Zoetis and Ogilvy Health
Cat Pain IQ

Cats rule the roost in 32 million U.S. households, and owners are fond of watching (and even videoing) their agile leaps, graceful strolls and occasionally goofy antics. But while they love watching their kitties in motion, many don’t know how to spot the signs of osteoarthritis (OA) or how common it is.

Nearly 40% of cats suffer from OA in silence. And even if owners suspect their cats may be affected, the only way to get a diagnosis is to bring the cat to the veterinarian. And for many owners, that’s a deeply unpleasant task. (Cats don’t love it, either.) Besides, once inside the vet’s office, cats typically act differently than at home.

This ingenious innovation uses AI to spot OA signs: Owners take a video of their cat and submit it to Cat Pain IQ, which then analyzes the cat’s movements for potential symptoms of OA pain.

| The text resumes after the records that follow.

Lemma byte_val_of_Z (z : Z) : byte_val (byte_of_Z z) = z mod 256.
Proof.
  unfold byte_val, byte_of_Z.
  pose proof (Z.mod_pos_bound z 256 ltac:(lia)) as Hm.
  destruct (Byte.of_N (Z.to_N (z mod 256))) as [b|] eqn:E; simpl.
  - apply Byte.to_of_N in E. rewrite E. lia.
  - apply Byte.of_N_None_iff in E. lia.
Qed.

Lemma byte_of_Z_val (b : byte) : byte_of_Z (byte_val b) = b.
Proof.
  unfold byte_of_Z. rewrite Z.mod_small by apply byte_val_range.
  unfold byte_val. rewrite N2Z.id, Byte.of_to_N. done.
Qed.

Lemma byte_val_inj (a b : byte) : byte_val a = byte_val b -> a = b.
Proof. intros H. by rewrite <-(byte_of_Z_val a), H, byte_of_Z_val. Qed.

Lemma length_be_bytes (n : nat) (z : Z) : length (be_bytes n z) = n.
Proof. induction n; simpl; congruence. Qed.

Lemma be_val_app (a : buffer) (x : byte) : be_val (a ++ [x]) = be_val a * 256 + byte_val x.
Proof. unfold be_val. by rewrite foldl_app. Qed.

Lemma be_val_acc (b : buffer) (acc : Z) :
  foldl (fun acc x => acc * 256 + byte_val x) acc b
  = acc * 256 ^ Z.of_nat (length b) + be_val b.
Proof.
  unfold be_val. revert acc. induction b as [|x b IH]; intros acc; simpl; [lia|].
  rewrite IH, (IH (0 * 256 + byte_val x)).
  rewrite Nat2Z.inj_succ, Z.pow_succ_r by lia. lia.
Qed.

Lemma be_val_cons (x : byte) (b : buffer) :
  be_val (x :: b) = byte_val x * 256 ^ Z.of_nat (length b) + be_val b.
Proof. unfold be_val at 1. simpl. by rewrite be_val_acc. Qed.
(* ===== verification/JsJson.v ===== *)
(** * JSON values

    What [JSON.parse] builds and the services take apart: records, manifests and
    request bodies. An object is an association list with the keys in insertion
    order; a number is an integer or, in [JFrac], any other number by its text. *)
From S2P Require Import Prelude JsMap JsText.
From Stdlib Require Import Ascii.

Inductive json : Type :=
| JNull
| JBool (b : bool)
| JInt (z : Z)
| JFrac (text : string)
| JStr (s : string)
| JArr (l : list json)
| JObj (o : list (string * json)).

(** [v.key]; [None] is [undefined]. The keys read in the source are no
    properties of strings, numbers or arrays. *)
Definition jget (v : json) (key : string) : option json :=
  match v with JObj o => map_get String.eqb o key | _ => None end.

(** [Number.MAX_SAFE_INTEGER] and [Number.isSafeInteger]. *)
Definition MAX_SAFE_INTEGER : Z := 2 ^ 53 - 1.
Definition isSafe (z : Z) : bool := (- MAX_SAFE_INTEGER <=? z) && (z <=? MAX_SAFE_INTEGER).

Definition as_safe (v : option json) : option Z :=
  match v with Some (JInt z) => if isSafe z then Some z else None | _ => None end.
Definition as_string (v : option json) : option string :=
  match v with Some (JStr s) => Some s | _ => None end.

(** [v === s] and [v === n]. *)
Definition is_str (v : option json) (s : string) : bool :=
  match v with Some (JStr x) => String.eqb x s | _ => false end.
Definition is_num (v : option json) (n : Z) : bool :=
  match v with Some (JInt z) => z =? n | _ => false end.

Lemma is_str_true v s : is_str v s = true <-> v = Some (JStr s).
Proof. destruct v as [[]|]; simpl; try naive_solver. rewrite String.eqb_eq. naive_solver. Qed.
Lemma is_num_true v n : is_num v n = true <-> v = Some (JInt n).
Proof. destruct v as [[]|]; simpl; try naive_solver. rewrite Z.eqb_eq. naive_solver. Qed.

(** [s.length]. *)
Definition slen (s : string) : Z := Z.of_nat (String.length s).

(** ** [JSON.stringify] *)

Definition hex_digit (d : Z) : ascii := char_of (if d <? 10 then 48 + d else 87 + d).
Definition dquote : ascii := "034".

Definition json_escape (c : ascii) : list ascii :=
  let z := code c in
  if z =? 8 then ["\"; "b"]%char else if z =? 9 then ["\"; "t"]%char
  else if z =? 10 then ["\"; "n"]%char else if z =? 12 then ["\"; "f"]%char
  else if z =? 13 then ["\"; "r"]%char
  else if (z =? 34) || (z =? 92) then ["\"%char; c]
  else if z <? 32 then ["\"; "u"; "0"; "0"; hex_digit (z / 16); hex_digit (z mod 16)]%char
  else [c].
Definition json_string (s : string) : string :=
  String.string_of_list_ascii
    (dquote :: (String.list_ascii_of_string s ≫= json_escape) ++ [dquote]).

Fixpoint stringify (v : json) : string :=
  match v with
  | JNull => "null"
  | JBool b => if b then "true" else "false"
  | JInt z => js_dec z
  | JFrac t => t
  | JStr s => json_string s
  | JArr l => "[" +:+ js_join "," (map stringify l) +:+ "]"
  | JObj o =>
      "{" +:+ js_join "," (map (fun kv => json_string kv.1 +:+ ":" +:+ stringify kv.2) o) +:+ "}"
  end.

Example stringify_sample :
  stringify (JObj [("a", JInt (-5)); ("b", JArr [JStr "x"; JNull])])
  = js_join (String dquote "") ["{"; "a"; ":-5,"; "b"; ":["; "x"; ",null]}"].
Proof. reflexivity. Qed.
(* ===== verification/Cbor.v ===== *)
(** * The CBOR decoder of [token-issuer/appattest.js]

    [cborDecodeFirst], [cborReadItem] and [cborReadLength], and the JavaScript
    value they build. The depth bound [CBOR_MAX_DEPTH] is what makes the
    recursion end, and the fuel of [cborReadItem] never runs out below it; the
    array and map loops carry one unit of fuel per byte of the buffer.

    The second half is a grammar of definite-length CBOR, [cbor_item], which the
    decoder is shown to decide: it accepts exactly the encodings of the grammar
    and returns the value they denote. *)
From S2P Require Import Prelude JsMap.

(** ** [buf.toString('utf8')]

    The text strings of a CBOR item are decoded by Node: the WHATWG decoder, in
    which every maximal ill-formed part becomes one U+FFFD, producing a
    JavaScript string, that is a list of UTF-16 code units. *)
Record utf8_state := Utf8 { u_need : nat; u_cp : Z; u_lo : Z; u_hi : Z }.
Definition utf8_idle : utf8_state := Utf8 0 0 128 191.
Definition replacement_char : Z := 65533.

Definition in_range (lo x hi : Z) : bool := (lo <=? x) && (x <=? hi).

Definition utf8_start (b : Z) : list Z * utf8_state :=
  if b <? 128 then ([b], utf8_idle)
  else if in_range 194 b 223 then ([], Utf8 1 (Z.land b 31) 128 191)
  else if in_range 224 b 239 then
    ([], Utf8 2 (Z.land b 15) (if b =? 224 then 160 else 128) (if b =? 237 then 159 else 191))
  else if in_range 240 b 244 then
    ([], Utf8 3 (Z.land b 7) (if b =? 240 then 144 else 128) (if b =? 244 then 143 else 191))
  else ([replacement_char], utf8_idle).

Definition utf8_step (st : utf8_state) (b : Z) : list Z * utf8_state :=
  match u_need st with
  | O => utf8_start b
  | S n =>
      if in_range (u_lo st) b (u_hi st) then
        let cp := Z.lor (Z.shiftl (u_cp st) 6) (Z.land b 63) in
        match n with
        | O => ([cp], utf8_idle)
        | S _ => ([], Utf8 n cp 128 191)
        end
      else let '(out, st') := utf8_start b in (replacement_char :: out, st')
  end.

Fixpoint utf8_points (st : utf8_state) (b : buffer) : list Z :=
  match b with
  | [] => match u_need st with O => [] | S _ => [replacement_char] end
  | x :: b' => let '(out, st') := utf8_step st (byte_val x) in out ++ utf8_points st' b'
  end.

Definition utf16_units (cp : Z) : list Z :=
  if cp <? 65536 then [cp]
  else [55296 + Z.shiftr (cp - 65536) 10; 56320 + Z.land (cp - 65536) 1023].

Definition utf8_decode (b : buffer) : list Z := utf8_points utf8_idle b ≫= utf16_units.

(** The code units of a string literal of the source. *)
Definition units (s : string) : list Z :=
  (fun a => Z.of_N (Ascii.N_of_ascii a)) <$> String.list_ascii_of_string s.

(** ** The decoded value *)
Inductive cbor : Type :=
| CNum (n : Z)
| CBytes (b : buffer)
| CText (s : list Z)
| CArray (l : list cbor)
| CMap (m : list (cbor * cbor)).
Lemma attestationBranch_Ok now keyId attestation cdh r :
  attestationBranch cfg now keyId attestation cdh = Ok r <->
  exists buf entries authData leaf flags cr, attestation = Ok buf /\
    attestation_evidence now keyId buf cdh entries authData leaf flags cr /\
    r = AttestOk Attestation (base64_encode (sha256 (c_rawPoint cr))) (key_pem (c_key cr)) 0.
Proof.
  unfold attestationBranch. split.
  - intros H. apply bind_Ok in H as (buf & Hbuf & H).
    apply bind_Ok in H as ([entries authData] & Ho%decodeAttestation_Ok & H).
    apply bind_Ok in H as (leaf & Hc%verifyCertChain_Ok & H).
    apply bind_Ok in H as (u & Hn%verifyNonce_Ok & H).
    apply bind_Ok in H as (parsed & Hp%parseAuthenticatorData_Ok & H).
    apply bind_Ok in H as (kid & (cr & Hcr & Hpt & Hk & Hid & ->)%verifyKeyId_Ok & H).
    apply bind_Ok in H as (u' & (Hrp & _ & (? & E & Haa) & Hs)%verifyAttestationAuthData_Ok & H).
    rewrite Hcr in *. injection E as <-. injection H as <-.
    destruct parsed as [rp flags n cred]. simpl in *. subst.
    exists buf, entries, authData, leaf, flags, cr. split; [done|].
    split; [by constructor|reflexivity].
  - intros (buf & entries & authData & leaf & flags & cr & -> & [Ho Hc Hn Hp Hpt Hk Hid Haa] & ->).
    apply bind_Ok. exists buf. split; [done|].
    apply bind_Ok. exists (entries, authData). split; [by apply decodeAttestation_Ok|].
    apply bind_Ok. exists leaf. split; [by apply verifyCertChain_Ok|].
    apply bind_Ok. exists tt. split; [by apply verifyNonce_Ok|].
    apply bind_Ok. eexists. split; [by apply parseAuthenticatorData_Ok|].
    apply bind_Ok. exists (sha256 (c_rawPoint cr)). split; [apply verifyKeyId_Ok; eauto 8|].
    apply bind_Ok. exists tt. split; [|done]. apply verifyAttestationAuthData_Ok. simpl.
    pose proof (layout_cred_flag _ _ _ _ Hp eq_refl). eauto 6.
Qed.
(** ** Evidence for an assertion *)
Definition assertion_evidence (assertionBuf cdh : buffer) (key : pubkey) (stored n : Z) : Prop :=
  exists m e sig authData flags, cborDecodeFirst assertionBuf = Ok (CMap m, e) /\
    cmap_get m (CText (units "signature")) = Some (CBytes sig) /\
    cmap_get m (CText (units "authenticatorData")) = Some (CBytes authData) /\
    ecdsa_verify (sha256 (authData ++ cdh)) key sig = Ok true /\
    auth_data_layout false authData (AuthData (appIdHash cfg) flags n None) /\
    stored < n.

Lemma layout_unasked b ad : auth_data_layout false b ad -> a_cred ad = None.
Proof. by inversion 1. Qed.

Lemma verifyAssertion_Ok assertionBuf cdh key stored n :
  verifyAssertion cfg assertionBuf cdh key stored = Ok n <->
  assertion_evidence assertionBuf cdh key stored n.
Proof.
  unfold verifyAssertion, assertion_evidence. split.
  - intros H. apply bind_Ok in H as ([[| | | |m] e] & Hd & H); try done.
    destruct (cmap_get m (CText (units "signature"))) as [[|sig| | |]|] eqn:Es; try done.
    destruct (cmap_get m (CText (units "authenticatorData"))) as [[|b| | |]|] eqn:Ea; try done.
    apply bind_Ok in H as (ok & Hv & H). apply throw_if_Ok in H as [Hok H].
    apply bind_Ok in H as (ad & Hp%parseAuthenticatorData_Ok & H).
    apply check_equal in H as [Hr H]. apply throw_if_Ok in H as [Hn [= <-]].
    bool_to_prop. subst ok. pose proof (layout_unasked _ _ Hp) as Hc.
    destruct ad as [rp flags n cred]. simpl in *. subst.
    exists m, e, sig, b, flags. done.
  - intros (m & e & sig & b & flags & Hd & Es & Ea & Hv & Hp & Hn).
    apply bind_Ok. exists (CMap m, e). split; [done|]. rewrite Es, Ea.
    apply bind_Ok. exists true. split; [done|]. apply throw_if_Ok. split; [done|].
    apply bind_Ok. eexists. split; [by apply parseAuthenticatorData_Ok|].
    apply check_equal. split; [done|]. apply throw_if_Ok. split; [|done].
    simpl. rewrite negb_false_iff, Z.gtb_ltb. by apply Z.ltb_lt.
Qed.

Definition stored_key (store : option (string -> result exn (option attested_key)))
    (keyId : string) (r : attested_key) : Prop :=
  exists get, store = Some get /\
    get (base64_encode (base64_decode keyId)) = Ok (Some r) /\
    nonempty (k_publicKeyPem r) = true.
(** An assertion built with a device's key for a challenge and a counter is
    accepted for that challenge once the store holds the key with a smaller counter,
    whatever flags and trailing bytes its authenticator data carry. *)
Theorem assertion_fixture_accepted (priv : privkey) (key : pubkey) (pem kid : string)
    (get : string -> result exn (option attested_key)) (stored n flags : Z) (challenge suffix : buffer) (now : Z) :
  let '(assertion, hash) := makeAssertion (appId cfg) priv n challenge flags suffix in
  let nonce := as_nonce (appId cfg) n challenge flags suffix in
  APP_ATTEST_READY cfg = true -> (forall b, blen (sha256 b) = 32) ->
  key_of_pem pem = Ok key -> ecdsa_verify nonce key (crypto_sign nonce priv) = Ok true ->
  blen (crypto_sign nonce priv) < 2 ^ 32 -> blen suffix < 2 ^ 31 -> 0 <= n < 2 ^ 32 ->
  kid <> "" -> pem <> "" ->
  get (base64_encode (base64_decode kid)) = Ok (Some (AttestedKey pem stored)) -> stored < n ->
  validateAppAttest cfg now (AttestRequest kid None (text_proof assertion) hash (Some get))
  = Ok (AttestOk Assertion (base64_encode (base64_decode kid)) pem n).
Proof.
  unfold makeAssertion. cbv zeta. intros Hr Hd Hk Hv Hsig Hsuf Hn Hkid Hpem Hg Hlt.
  assert (forall b, sha256 b <> []) as Hne by (intros b E; specialize (Hd b); by rewrite E in Hd).
  set (sig := crypto_sign _ priv) in *.
  set (authData := as_authData (appId cfg) n flags suffix).
  assert (authData = sha256 (utf8_bytes (appId cfg)) ++ byte_of_Z flags :: be_bytes 4 n ++ suffix) as Ea.
  { unfold authData, as_authData, buildAssertionAuthData. rewrite auth_head_eq by apply Hd.
    by rewrite <-app_assoc. }
  assert (cbor_item 16 (as_object (appId cfg) priv n challenge flags suffix)
            (CMap (cmap_of (assertion_map sig authData) []))) as Ho.
  { apply map_item; [|done]. repeat apply Forall2_cons_2; [..|constructor]; cbn [fst snd];
      (split; [named|apply bytes_item]); [done|]. rewrite Ea. autorewrite with bufs. rewrite Hd. lia. }
  apply (cborDecode_prefix _ _ []) in Ho. rewrite app_nil_r in Ho.
  assert (as_object (appId cfg) priv n challenge flags suffix <> []) as Hoe
    by (intros E; by rewrite E in Ho).
  apply validateAppAttest_Ok. split; [done|]. split.
  { split; cbn [r_clientDataHash]; [by apply nonempty_encode|]. rewrite base64_decode_encode. apply Hd. }
  cbv zeta. cbn [r_attestation r_assertion r_clientDataHash r_keyId r_store].
  unfold text_proof. rewrite nonempty_encode by done. rewrite !base64_decode_encode.
  apply assertionBranch_Ok. split; [done|]. split; [by destruct kid|].
  exists (as_object (appId cfg) priv n challenge flags suffix), (AttestedKey pem stored), key.
  split; [done|]. split; [exists get; split; [done|]; split; [done|by destruct pem]|].
  split; [done|]. split; [|done].
  eexists _, _, sig, authData, (byte_val (byte_of_Z flags)). split; [exact Ho|].
  split; [apply assertion_members|]. split; [apply assertion_members|]. split; [exact Hv|].
  split; [|done]. rewrite Ea. apply layout_plain; [apply Hd|done|by left].
Qed.
End accepted.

Then the video and its analysis are automatically shared with the owner and vet. 

Aimed at cat owners who want to ensure their cat has the best possible quality of life, this technology is profoundly motivating. Research has shown that cat owners are 50% more likely to bring their cats to the vet when they recognize pain-related behaviors.

Cat owners love this innovation. Initial research indicates that 91% of cat owners would open this app, and 75% say they would share it. Even better, 78% say they would ask their vet about it, paving the way for earlier — and more impactful — conversations about pain management.


Papo Sobre Autoestima and Klick Health
Self Defense Sauce

Rio de Janeiro’s Carnival isn’t a party for everyone, with 48% of women being sexually harassed and assaulted yearly. Papo, one of Brazil’s most renowned female empowerment media outlets, changed that by turning hot sauce into a valuable self-defense tool. It developed a nozzle that would fit most brands and, in a stealth move (so as not to alert perpetrators), distributed 10,000 the day before. The result? A 38% decrease in crimes against women.